The project will also potentially include new pagers and radio systems for the departments through various grants. “Communications has been a huge issue in this county for a long time,” said Baker. Randall Byrer, Etna Green Fire Chief, agreed, adding, “This is a bad area out here,” noting after a new repeater was placed on Creighton Brothers mill, “I’ve been told this is the cheeriest spot in the county. Everybody can hear us when we talk.”
The association also has other programs and projects. One is a benevolence fund. “After the loss of Mitch Titus, it was evident to us we had to do something to help his spouse and children and so we needed the money to do that right away,” McSherry recalls. The association conducted a gun raffle and was able to generate $10,000 to give to Titus’s window. This was the start of the fund, which is overseen by a committee.

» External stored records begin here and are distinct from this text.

(** * Janus input pipeline: a shallow embedding of [janus/interfaces/input]

    The development follows the Python package module by module:
    [authentication.py] (permission resolution), [validation.py]
    (content-type detection and size accounting), [processing.py] (event
    identifiers), [capabilities.py] (provider selection) and [pipeline.py]
    (the three stage helpers and the result record they update).

    Conventions.
    - A Python [str] is the list of its Unicode code points ([list N]); a
      [bytes] value is a list of octets, also [list N].  String comparison is
      the lexicographic order on code points, as in Python.
    - A Python [set] is a [gset]; [list(s)] is [elements s].  Python leaves the
      iteration order of a set unspecified; every theorem below uses only that
      [elements] enumerates the members without repetition.
    - A Python [dict] with string keys is a [gmap].
    - A Python [float] is a binary64 value ([PrimFloat.float]); its
      arithmetic is the IEEE arithmetic of the primitive operations.
    - A call that may raise is a computation in the monad [Pipeline.M], whose
      outcomes are a returned value or a raised [Exception]. *)

From Stdlib Require Import Strings.String Strings.Ascii NArith ZArith Lia.
From Stdlib Require Floats.PrimFloat Floats.SpecFloat Floats.FloatOps.
From stdpp Require Import base numbers option list strings gmap sets sorting lexico.

Local Open Scope N_scope.

(** ** Python values *)

Abbreviation pystr := (list N).

(** [py "abc"] is the Python literal ["abc"] (ASCII source text). *)
Definition py (s : string) : pystr := N_of_ascii <$> list_ascii_of_string s.

(** [s.startswith(pre)] and [s.endswith(suf)]. *)
Definition startswith (s pre : pystr) : bool := bool_decide (pre `prefix_of` s).
Definition endswith (s suf : pystr) : bool := bool_decide (suf `suffix_of` s).

(** [s[:-n]] for a literal [n > 0]: everything but the last [n] items. *)
Definition slice_drop_last (n : nat) (s : pystr) : pystr := take (length s - n)%nat s.

(** [s[:n]]. *)
Definition slice_first (n : nat) (s : pystr) : pystr := take n s.

(** The order used by [<] on [str]: lexicographic on code points. *)
Definition str_lt : relation pystr := lexico.
Definition str_le (a b : pystr) : Prop := a = b ∨ str_lt a b.

#[global] Instance str_lt_po : StrictOrder str_lt.
Proof. unfold str_lt. apply _. Qed.

#[global] Instance str_lt_trichotomy : TrichotomyT str_lt.
Proof. unfold str_lt. apply _. Defined.

#[global] Instance str_le_dec a b : Decision (str_le a b).
Proof.
  refine (match trichotomyT str_lt a b with
          | inleft (left H) => left _
          | inleft (right H) => left _
          | inright H => right _
          end); unfold str_le.
  - by right.
  - by left.
  - intros [->|Hlt].
    + by apply (irreflexivity str_lt b).
    + apply (irreflexivity str_lt b). by trans a.
Defined.

(** [sorted(l)] on a list of strings. *)
Definition sorted (l : list pystr) : list pystr := merge_sort str_le l.

(** ** authentication.py *)
Module Authentication.

(** The comprehension [[p for p in target_perms if p.startswith(f"{prefix}.")]]. *)
Definition matching (prefix : pystr) (target_perms : list pystr) : list pystr :=
  filter (λ p, Is_true (startswith p (prefix ++ py "."))) target_perms.

(** The [for perm in wildcard_perms] loop of [_expand_wildcards], with the
    accumulator [expanded] made explicit. *)
Fixpoint expand_loop (wildcard_perms target_perms expanded : list pystr) : list pystr :=
  match wildcard_perms with
  | [] => expanded
  | perm :: rest =>
      if endswith perm (py ".*") then
        let prefix := slice_drop_last 2 perm in
        expand_loop rest target_perms (expanded ++ matching prefix target_perms)
      else
        expand_loop rest target_perms (expanded ++ [perm])
  end.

The association has also supported and assisted with such programs as the state’s burn camp, Toys For Tots, AutoPulse program, a training council, hosts chief’s meetings and organized a county fire chaplain.
The county fire association has been around since 1945. Bill Martin, former Milford Fire Chief, was the first president. Other presidents have included Garland “Shorty” Keifer, John Huff, Butch Warren, Kenny Shepherd, Dave Biesemeyer, Roger Gelbaugh, Mitch Rader, Jim Heaton, Al Rovenstine and many more.
“We all come from different backgrounds somewhat. Basically all the same. We all grew up in small communities … all in it for the same reason. Some get paid to do it, some don’t get a dime,” McSherry said.